O Braille é uma das ações que visam a inclusão de pessoas cegas na sociedade.
Você sabia? O sistema de comunicação em alto relevo foi desenvolvido por um jovem francês cego de apenas 15 anos, no século XIX. Entretanto o Braille somente foi reconhecido oficialmente em 1854, dois anos após a morte de seu fundador.

A data foi promulgada em 2018 pela ONU (Organização das Nações Unidas) e faz uma homenagem ao francês Louis Braille, criador do sistema de leitura e escrita tátil.
O método é composto por sinais gravados em alto relevo e possibilitam a comunicação de deficientes visuais. O Braille é uma das ações que visam a inclusão de pessoas cegas na sociedade. Dados da OMS (Organização Mundial de Saúde) apontam que existem cerca de 2,2 bilhões de pessoas com algum grau de deficiência visual no mundo.
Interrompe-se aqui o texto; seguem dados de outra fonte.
(** An index entry is stored with the whole seconds of its time. *)
Lemma addIndexChainEntry_truncate c s a i t r (b : Anchoring.Batch (S:=S) (TB:=TB) (ER:=ER)) :
  addIndexChainEntry c (Build_IndexEntry s a i (Some t) r []) b = addIndexChainEntry c (Build_IndexEntry s a i (Some (truncate t)) r []) b.
Proof.
  unfold addIndexChainEntry, IndexEntry_MarshalBinary.
  cbn [IndexEntry_Source IndexEntry_Anchor IndexEntry_BlockIndex IndexEntry_BlockTime IndexEntry_RootIndexIndex IndexEntry_extraData is_nil negb when deref].
  by rewrite WriteTime_truncate.
Qed.

Lemma addChainAnchor_ok c blockIndex b v ix tx :
  holds b v ix -> linked v ix tx -> indexable c -> ac c <> root -> v (ac c) <> [] -> 0 < blockIndex < 2 ^ 63 ->
  zlen (v root) + 1 < 2 ^ 62 -> zlen (ix (ac c)) + 1 < 2 ^ 62 ->
  let v' := <[root := v root ++ [mth (v (ac c))]]> v in
  let ix' := <[ac c := ix (ac c) ++ [chain_index_entry v (ac c) blockIndex]]> ix in
  exists b', addChainAnchor (rootChain ledger) c blockIndex b = Ok (zlen (ix (ac c)), true, b') /\ rest b' = rest b /\
    holds b' v' ix' /\ linked v' ix' tx.
Proof.
  intros Hb Hl Hc Hne Hnil Hbi Hr Hx v' ix'. pose proof Hc as [Hci Hcm]. unfold addChainAnchor.
  destruct (Chain2_Get_ok c b v ix Hb) as (b1 & -> & Hb1 & Hr1). cbn [res_bind].
  pose proof (h_small _ _ _ Hb1 (ac c)) as Hsm. pose proof (h_small _ _ _ Hb1 root) as Hsr.
  rewrite (Chain_Anchor_ok _ _ (holds_get c _ _ _ Hb1 Hci) Hsm Hnil). cbn [res_bind].
  pose proof (length_mth (v (ac c)) Hnil (h_len _ _ _ Hb1 (ac c))) as Hlen.
  destruct (chain_add_entry_ok (rootChain ledger) (mth (v (ac c))) false b1 v ix Hb1 eq_refl ltac:(lia) Hr) as (b2 & -> & Hr2 & Hb2).
  rewrite decide_False in Hb2 by (intros [? _]; done). rewrite pad_entry_32 in Hb2 by done. change (ac (rootChain ledger)) with root in Hb2.
  fold v' in Hb2. cbn [res_bind]. unfold shouldIndexChain.
  assert (Ht : Type_ c = managed.ChainTypeTransaction \/ Type_ c = managed.ChainTypeAnchor).
  { unfold Type_. rewrite Hci. destruct (c2_chain c); try (by left); try (by right); done. }
  replace (if Type_ c =? managed.ChainTypeIndex then Ok false else _) with (@Ok bool true) by (by destruct Ht as [-> | ->]).
  cbn [res_bind negb]. rewrite (Index_ok c Hc). cbn [res_bind].
  rewrite (holds_Height c _ _ _ Hb2 Hci), (holds_Height (rootChain ledger) _ _ _ Hb2 eq_refl). cbn [res_bind].
  assert (Eca : v' (ac c) = v (ac c)) by (unfold v'; by rewrite fn_lookup_insert_ne).
  assert (Eroot : v' root = v root ++ [mth (v (ac c))]) by (unfold v'; by rewrite fn_lookup_insert).
  change (ac (rootChain ledger)) with root. rewrite Eca, Eroot, zlen_app. change (zlen [_]) with 1.
  pose proof (zlen_nonneg (v root)). assert (0 < zlen (v (ac c))) by (unfold zlen; destruct (v (ac c)); [done|cbn [length]; lia]).
  rewrite !u64_small by (unfold is_u64; lia). replace (zlen (v root) + 1 - 1) with (zlen (v root)) by lia.
  change (Build_IndexEntry _ _ _ _ _ _) with (chain_index_entry v (ac c) blockIndex). set (e := chain_index_entry v (ac c) blockIndex) in *.
  destruct (addIndexChainEntry_ok (mkChain2 (c2_Account c) (c2_chain c) true) e b2 v' ix Hb2 eq_refl) as (b3 & -> & Hr3 & Hb3).
  - subst e. repeat split; cbn; try done; lia.
  - subst e. intros [=]. lia.
  - subst e. left. cbn. repeat split; try lia. left. split; [done|lia].
  - done.
  - cbn [res_bind]. eexists. split; [done|]. split; [by rewrite Hr3, Hr2|]. split; [done|].
    apply linked_index; [eapply linked_mono; [apply grows_app|done]| |by rewrite Eca|by rewrite Eca]. intros _. subst e. unfold anchored_by. cbn [IndexEntry_Source IndexEntry_Anchor chain_index_entry].
    rewrite Eca, Eroot. split; [lia|]. split; [lia|]. rewrite take_ge by (unfold zlen in *; lia).
    unfold zlen. rewrite Nat2Z.id, lookup_app_r, Nat.sub_diag by lia. done.
Qed.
No Brasil há diversos projetos que defendem a inclusão do Braille nas atividades diárias, como a PL que torna obrigatório o acesso a cardápios em Braille em bares e restaurantes de médio e grande porte. O Projeto de Lei foi aprovado pela Comissão de Assuntos Econômicos e aguarda ser sancionada pela Presidência.
Louis Braille
O francês, nascido em 1809, ficou cego aos três anos de idade ao sofrer um acidente na oficina de seu pai. A cegueira foi provocada por uma infecção que se alastrou para ambos os olhos. Apesar disso, o menino tinha grande facilidade em aprender apenas com os estímulos auditivos.
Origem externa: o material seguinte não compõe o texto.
Lemma EndBlock_ok (block : Block) (order : gmap bytes chainUpdate -> list bytes) (b : Batch) v ix n :
  holds b v ix -> linked ledger v ix (b_txchains b) -> block_ok block v ix (b_status b) n ->
  (forall m, order m ≡ₚ (map_to_list m).*1) ->
  exists b' v' ix', EndBlock d block order b = Ok b' /\ block_done block b v ix n b' v' ix'.
Proof.
  intros Hb Hl Hok Hord. destruct (anchor_block_ok block b v ix n Hb Hl Hok) as
    (chains & si & sa & b1 & v1 & ix1 & Ea & [Hb1 Hl1 Hc1 Hd1] & Ho & Hi & Hroom & Hne & Hix & Et & Es & Er & Hsa & Hsy).
  destruct Hok as [K1 K2 K3 K4 K5 K6 K7 K8 K9 K10 K11]. unfold EndBlock. rewrite Ea. cbn [res_bind]. pose proof (zlen_nonneg (ix root)) as Hpos.
  destruct (index_updates_ok ledger (zlen (ix root)) (root_index_entry ledger v1 (Block_Index block) (Block_Time block))
    (omap (fun k => chains !! k) (order chains)) b1 v1 ix1 Hb1 Hl1) as (b2 & Eu & Hb2 & Hl2 & Hnew & Hkeep & Es2 & Er2); [done| |done| |].
  { rewrite Hix. unfold zlen. by rewrite Nat2Z.id, lookup_app_r, Nat.sub_diag by lia. }
  { apply Forall_forall. intros u (k & _ & Hk)%list_elem_of_omap. exists k. by apply Hc1. }
  rewrite Eu. cbn [res_bind]. rewrite K7. cbn [index_synth res_bind].
  destruct (receipts_phase_ok block b2 v1 ix1 sa Hb2) as (b3 & Ep & Hb3 & Et3 & Hpr & Hlo); [by rewrite (proj2 Ho)|..].
  { intros i txn Hi'. rewrite !(proj2 Ho) by done. by apply K8. }
  { by rewrite Es2, Es. }
  { rewrite (proj2 Ho (ac sc)) by done. done. }
  rewrite Ep. pose proof (index_updates_keeps _ _ _ _ Eu) as Hk2. pose proof (receipts_phase_keeps _ _ _ _ Ep) as Hk3.
  cbn [res_bind]. destruct (updateMajorIndexChains_ok block (zlen (ix root)) b3 v1 ix1 Hb3) as (b4 & v4 & -> & Hb4 & Hl4 & Hr4 & Hg & Hv4 & Hv0).
  { by rewrite Et3. }
  { destruct K11 as [?|(_ & _ & ? & _)]; [by right|left; lia]. }
  { rewrite !(proj2 Ho) by done. destruct K11 as [?|(? & ? & _ & ? & ?)]; [by left|by right]. }
  pose proof (keeps_rest _ _ Hr4) as Hk4. injection Hr4 as Et4 Es4 _ _ Er4. assert (Eroot : v4 root = v1 root) by (apply Hv4; done).
  exists b4, v4, ix1. split; [done|]. split; try done.
  - intros a Ha Hm. by rewrite Hv4, (proj2 Ho).
  - by rewrite <- (proj2 Ho major).
  - intros a. etrans; [apply (only_root_grows ledger _ _ Ho)|apply Hg].
  - destruct Hroom. split; [by rewrite Eroot|done].
  - by rewrite Eroot.
  - unfold root_index_entry. by rewrite Eroot, Hix.
  - intros e account chain c h He Hs Hu. rewrite Et4, Et3. apply (updates_stable ledger v v1) in Hu; [|done].
    destruct (Hd1 e account chain c h He Hs Hu) as (u & Hk & Ht). destruct (Hc1 _ _ Hk) as (account0 & chain0 & c0 & e0 & A1 & A2 & A3 & A4 & _).
    destruct Hu as (_ & _ & Hn & _). apply (listed_same _ _ _ _ account0); [by eapply update_key_compare|].
    rewrite <- (proj1 (proj2 (update_key_inj _ _ _ _ _ _ Hn A4 A3))) in A2. rewrite <- A2. apply Hnew; [|done|done].
    apply list_elem_of_omap. exists (update_key account chain). split; [|done]. rewrite Hord. apply list_elem_of_fmap. exists (update_key account chain, u).
    split; [done|]. by apply elem_of_map_to_list.
  - intros e account chain c h He Hs Hu. apply (updates_stable ledger v v1) in Hu; [|done]. pose proof Hu as (_ & _ & Hn & Hm & _).
    destruct (Hd1 e account chain c h He Hs Hu) as (u & Hk & _). destruct (Hc1 _ _ Hk) as (account0 & chain0 & c0 & e0 & _ & _ & A3 & A4 & _ & _ & _ & _ & A9 & A10 & _).
    destruct (update_key_inj _ _ _ _ _ _ Hn A4 A3) as (Eid & _ & <-). rewrite Eid. exists e0. split; [by eapply list_elem_of_lookup_2|]. rewrite Hv4; [done|].
    intros E. unfold ac in E. cbn [c2_Account c2_chain] in E. congruence.
  - intros R h account chain HR HL. rewrite Et4, Et3. apply Hkeep; [done|]. by rewrite Et.
  - rewrite Eroot. eapply Forall_impl; [exact Hpr|]. intros txn (r & E & Hr). exists r. by rewrite Es4.
  - rewrite Eroot. intros Hdir. destruct (Hlo Hdir) as (l & El & HF). exists l. split; [|done]. by rewrite Er4, El, Er2, Er.
  - intros h. by rewrite (proj2 Hk4), (proj2 Hk3), (proj2 Hk2), Es.
  - intros Hlt Hun. destruct (Hsy Hlt Hun) as [E1 E2]. split; [by rewrite (proj1 Hk4), (proj1 Hk3), (proj1 Hk2)|exact E2].
Qed.

(** ** Runs of blocks *)

Fixpoint add_entries (adds : list (Chain2 * bytes)) (c : ChainUpdates) (b : Batch) : res (ChainUpdates * Batch) :=
  match adds with
  | [] => Ok (c, b)
  | (chain, entry) :: adds => let! (c, b) := AddChainEntry chain entry c b in add_entries adds c b
  end.

(** The entries are hashes, added to chains of accounts other than the ledgers. *)
Definition add_ok (x : Chain2 * bytes) : Prop :=
  let c := fst x in
  indexable c /\ named (c2_Account c) (to_string (Name c)) (c2_chain c) /\ AccountID32 (c2_Account c) <> AccountID32 ledger /\
  is_synthetic_ledger (c2_Account c) = false /\ length (snd x) = 32%nat.

Definition all_room (n : Z) (v : AC -> list bytes) : Prop := forall a, zlen (v a) + n < 2 ^ 62.

(** The updates of the block so far: every entry that is not among [v0] is one of them. *)
Record adding (v0 v : AC -> list bytes) (c : ChainUpdates) : Prop := {
  ad_grows : grows v0 v;
  ad_root : v root = v0 root;
  ad_updates : Forall (update_ok ledger v) (Entries c);
  ad_synth : SynthEntries c = [];
  ad_grown a : listed_chain a -> v a = v0 a \/ exists e account chain ch h, e ∈ Entries c /\ ~ skipped ledger e /\
    updates ledger v e account chain ch h /\ a = (AccountID32 account, ch);
  ad_new a h : listed_chain a -> h ∈ v a -> h ∈ v0 a \/ exists e account chain ch, e ∈ Entries c /\ ~ skipped ledger e /\
    updates ledger v e account chain ch h /\ a = (AccountID32 account, ch)
}.

Lemma updates_grow v v' e account chain c h : grows v v' -> updates ledger v e account chain c h -> updates ledger v' e account chain c h.
Proof. intros Hg (?&?&?&?&?&?&Hl). do 6 (split; [done|]). by eapply prefix_lookup_Some. Qed.

Lemma update_ok_grow v v' e : grows v v' -> update_ok ledger v e -> update_ok ledger v' e.
Proof. intros Hg [?|(account & chain & c & h & Hu)]; [by left|]. right. exists account, chain, c, h. by eapply updates_grow. Qed.

(** Other chains may grow as well. *)
Lemma adding_other v0 v v' c : adding v0 v c -> grows v v' -> v' root = v root -> (forall a, listed_chain a -> v' a = v a) -> adding v0 v' c.
Proof.
  intros [Hg Hr Hu Hs Hgr Hn] Hg' Hr' He. split; try done.
  - intros a. etrans; [apply Hg|apply Hg'].
  - congruence.
  - eapply Forall_impl; [exact Hu|]. intros e. by apply update_ok_grow.
  - intros a Ha. rewrite (He a Ha). destruct (Hgr a Ha) as [|(e & account & chain & ch & h & E1 & E2 & E3 & E4)]; [by left|]. right.
    exists e, account, chain, ch, h. split; [done|]. split; [done|]. split; [by eapply updates_grow|done].
  - intros a h Ha. rewrite (He a Ha). intros Hh. destruct (Hn a h Ha Hh) as [|(e & account & chain & ch & E1 & E2 & E3 & E4)]; [by left|]. right.
    exists e, account, chain, ch. split; [done|]. split; [done|]. split; [by eapply updates_grow|done].
Qed.

(** Adding an entry to a chain: its index, and the updates of the block. *)
Lemma AddChainEntry2_ok chain entry unique c (b : Batch) v ix :
  holds b v ix -> linked ledger v ix (b_txchains b) -> add_ok (chain, entry) -> zlen (v (ac chain)) + 1 < 2 ^ 62 ->
  exists i c' b', AddChainEntry2 chain entry unique c b = Ok (i, c', b') /\ rest b' = rest b /\
    let v' := if decide (entry ∈ v (ac chain)) then v else <[ac chain := v (ac chain) ++ [entry]]> v in
    0 <= i /\ v' (ac chain) !! Z.to_nat i = Some entry /\
    holds b' v' ix /\ linked ledger v' ix (b_txchains b') /\
    c' = if decide (entry ∈ v (ac chain)) then c
         else mkUpdates (Entries c ++ [Build_BlockEntry (Some (c2_Account chain)) (to_string (Name chain)) (zlen (v (ac chain))) []]) (SynthEntries c).
Proof.
  intros Hb Hl (Hix & _ & _ & Hsyn & Hlen) Hroom. pose proof Hix as [Hi Hm]. unfold AddChainEntry2.
  destruct (Chain2_Get_ok chain b v ix Hb) as (b1 & -> & Hb1 & Hr1). cbn [wrapf res_bind fst snd] in *.
  rewrite (holds_Height chain b1 v ix Hb1 Hi). cbn [res_bind].
  destruct (chain_add_entry_ok chain entry true b1 v ix Hb1 Hi ltac:(lia) Hroom) as (b2 & -> & Hr2 & Hb2). cbn [wrapf res_bind].
  rewrite pad_entry_32 in Hb2 by done. assert (Hr : rest b2 = rest b) by congruence. injection Hr as Et _ _ _ _.
  pose proof (holds_get chain b2 _ _ Hb2 Hi) as Hg. pose proof (h_small _ _ _ Hb1 (ac chain)) as Hsm. pose proof (zlen_nonneg (v (ac chain))).
  rewrite (holds_Height chain b2 _ ix Hb2 Hi). cbn [res_bind]. destruct (decide (entry ∈ v (ac chain))) as [Hin|Hni].
  - rewrite decide_True in * by done. rewrite Z.eqb_refl. unfold HeightOf. unfold dbChain in Hg.
    rewrite (GetElementIndex_inv 8 _ _ _ Hg Hlen Hsm). destruct (first_index entry (v (ac chain))) as [k|] eqn:Ek; [|by apply first_index_None in Ek].
    cbn [fmap option_fmap option_map found res_bind]. exists (Z.of_nat k), c, b2. split; [done|]. split; [congruence|]. split; [lia|].
    split; [rewrite Nat2Z.id; by apply first_index_Some|]. split; [done|]. by rewrite Et.
  - rewrite decide_False in * by (intros [_ ?]; done). rewrite fn_lookup_insert, zlen_app. change (zlen [entry]) with 1.
    rewrite (proj2 (Z.eqb_neq _ _)) by lia. rewrite u64_small by (unfold is_u64; lia). eexists _, _, b2. split; [done|]. split; [congruence|].
    split; [done|]. split; [unfold zlen; by rewrite Nat2Z.id, lookup_app_r, Nat.sub_diag by lia|].
    split; [done|]. rewrite Et. split; [eapply linked_mono; [apply grows_app|done]|]. unfold DidAddChainEntry, DidUpdateChain. rewrite Hsyn. by rewrite andb_false_r.
Qed.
Devido à sua distinta inteligência, Braille recebeu uma bolsa de estudos para o Instituto Real de Jovens Cegos de Paris, onde aprendeu a ler as letras em alto relevo costuradas no papel. Aos 12 anos, o estudante cego conheceu Charles Barbier, que desenvolvera um método de comunicação tátil com pontos em relevo, produzidos por uma sovela. A técnica era utilizada por Barbier, capitão da artilharia francesa, para ensinar os soldados a lerem no escuro e se comunicarem de forma silenciosa. Louis Braille passou a estudar melhorias ao sistema, desenvolvendo uma linguagem eficiente para os cegos. Com apenas 15 anos de idade, o francês finalizou o método e passou a ensiná-lo no Instituto.